Ballou's Monthly Magazine.
Vol. XXXVIII, No. 2 (Aug 1873)
pp. 131-134.

The Cormorant's Luck. 131

. . . .



      Seamen have the reputation, not altogether undeserved, of being more superstitious than the generality of mortals. Almost every one, however strong-minded and intelligent, cherishes away down in his mind a belief in "lucky" and "unlucky'' ships. He may deny it ever so earnestly; may scout the imputation as sheer nonsense; but when brought to the test, the old feeling is very apt to come uppermost, and his actions to belie his bold words.

      I well remember, in my boyish days, that there was always a rush of the best seamen to ship in the Cormorant as soon as her papers were known to be open. There were many more desirable ships, considering merely the intrinsic qualities of each; but the Cormorant had always been lucky, and it was generally believed always would be. There was a venerable battered horseshoe nailed to one of the breast-hooks in her bows, so as to revolve as on a pivot, and the crews who had sailed in her entertained a sort of veneration for this symbol. If unsuccessful in a chase of whales, they went into the forecastle after their return on board and turned the horseshoe on the nail a certain number of times; luck was sure to follow the next day, or, at least, very soon. Certain it was that the Cormorant, though an ancient ship, had never failed to make a successful voyage, and scarce any one had the temerity to suppose that she ever could fail.

      My cousin, Joe Burrell, was several years my senior, and had arrived at that stage – only a question of time with all of us young islanders – when he was old and stout enough to go "round Cape Horn." His father, who had been an old salt himself, was a devout believer in luck, and had curbed Joe's impatience a whole year, having actually bespoken him a berth in the old Cormorant while yet she was at sea on her previous voyage. Nothing could exceed the boy's delight when he really saw his autograph signed on her shipping articles, though the "lay" against it was not so liberal as he might have obtained in other ships of less enviable reputation. The supply of stout lads to man the Cormorant was always greater than the demand, and the shrewd old Quaker owner

132 Ballou's Monthly Magazine.

did not fail to profit a little by that fact.

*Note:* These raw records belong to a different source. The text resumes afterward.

Lemma file_part rd ip off m :
  (forall b, length (rd b) = 1024%nat) -> 0 <= off -> 0 <= m -> off mod BSIZE + m <= BSIZE -> off + m <= i_size ip ->
  take (Z.to_nat m) (drop (Z.to_nat (off mod BSIZE)) (rd (blk_addr rd ip (off / BSIZE))))
  = take (Z.to_nat m) (drop (Z.to_nat off) (file_bytes rd ip)).
Proof.
  change BSIZE with 1024. intros Hl Ho Hm Hb Hs. destruct (decide (m = 0)) as [-> |Hm0]; [done|].
  pose proof (Z.div_mod off 1024 ltac:(lia)) as Hdm. pose proof (Z.mod_pos_bound off 1024 ltac:(lia)) as Hmb.
  unfold file_bytes. set (n := Z.to_nat (i_size ip)). set (k := Z.to_nat (off / 1024)).
  assert (Hk : Z.of_nat k = off / 1024) by (unfold k; rewrite Z2Nat.id; [done|apply Z.div_pos; lia]).
  set (cs := (fun k => rd (blk_addr rd ip (Z.of_nat k))) <$> seq 0 (nblk n)).
  assert (Hcs : Forall (fun c => length c = 1024%nat) cs).
  { unfold cs. apply Forall_fmap, Forall_forall. intros i _. apply Hl. }
  assert (Hck : cs !! k = Some (rd (blk_addr rd ip (off / 1024)))).
  { unfold cs. rewrite list_lookup_fmap, lookup_seq_lt by (apply nblk_lt; lia). simpl. by rewrite Hk. }
  rewrite <- (concat_part 1024 cs k _ (Z.to_nat (off mod 1024)) (Z.to_nat m) Hcs Hck) by lia.
  replace (1024 * k + Z.to_nat (off mod 1024))%nat with (Z.to_nat off) by lia.
  rewrite skipn_firstn_comm, take_take. f_equal. lia.
Qed.

Lemma length_file_bytes rd ip : (forall b, length (rd b) = 1024%nat) -> length (file_bytes rd ip) = Z.to_nat (i_size ip).
Proof.
  intros Hl. unfold file_bytes. rewrite length_take, (length_blocks 1024).
  - rewrite length_fmap, length_seq. pose proof (nblk_covers (Z.to_nat (i_size ip))). lia.
  - apply Forall_fmap, Forall_forall. intros i _. apply Hl.
Qed.

(** Equal blocks, equal files. *)
Lemma blk_addr_ext rd rd' ip k : (forall b, rd' b = rd b) -> blk_addr rd' ip k = blk_addr rd ip k.
Proof. intros E. unfold blk_addr. by rewrite E. Qed.

Lemma file_bytes_ext rd rd' ip : (forall b, rd' b = rd b) -> file_bytes rd' ip = file_bytes rd ip.
Proof.
  intros E. unfold file_bytes. do 2 f_equal. apply list_fmap_ext. intros ? k _. by rewrite (blk_addr_ext rd), E.
Qed.

Lemma file_ok_ext rd rd' ip : (forall b, rd' b = rd b) -> file_ok rd ip -> file_ok rd' ip.
Proof. intros E [O1 O2 O3]. split; [done| |done]. intros k H1 H2. rewrite (blk_addr_ext rd) by done. by apply O2. Qed.

(** ** What reading changes *)

(** Only buffers, and the processes that wait for them. *)
Definition quiet (s s' : kernel) : Prop := s' = s {{ kp := kp s' }} {{ bufs := bufs s' }}.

      Nathan Joy, her commander, had been mate of her on the previous voyage, and there was luck in him as well as the vessel. Surely no one ever began his career in the whaling business with a more flattering prospect of success than my cousin Joe. His letters to me were as frequent as his opportunities for sending them, and he always wrote in high spirits, giving such glowing descriptions of his adventures as fired my boyish ardor, and made me chafe with impatient longing for the time when I, too, should be deemed worthy to join the crusade against the leviathan.

      A letter dated when the Cormorant was about two years out from home reported her near the Galapagos Islands, wanting only a few whales to fill her. As the letter was five months old when received, we began to look for Joe's arrival from the day of its reception. But months passed on, and winter set in without bringing either the ship or further tidings, until not even her proverbial good luck was proof against certain vague fears that some accident might have befallen her.

      Every whaleship in those days carried a distinguishing signal, or "owner's flag," of large size, and it was customary, on arrival at Homes's Hole, or "Oldtown" (as we always called the little port of Edgartown), to send this flag by the little packet-sloop which plied between the Vineyard and Nantucket, thus reporting as early as possible the identity of the ship to the anxious ones on the lookout for her. Many a day we kept the spyglass in operation from the "walk" on the housetop, vainly watching for the great blue flag with a C in white, which was to set our minds at rest about the Cormorant. It came not, and even the most sanguine shook their heads, and admitted that the doctrine of luck had in this case proved a failure.

      Then there drifted home a rumor that a certain whaleship, believed to be the Cormorant, had been cut off at Juan Fernandez by a party of Chilian convicts. What had been the fate of the crew could not be known, but it was almost sure that the pirates had kept possession of the vessel, and started off on some sort of marauding expedition in the Pacific. The penal settlement at the island had been broken up through the inefficiency of those placed in authority over the malefactors, and some of the latter had been summarily shot, as Napoleon is said to have shot the Turks at Jaffa, as the easiest way of disposing of them. But those who had seized the ship had made good their escape, and it was long ere their whereabouts was known.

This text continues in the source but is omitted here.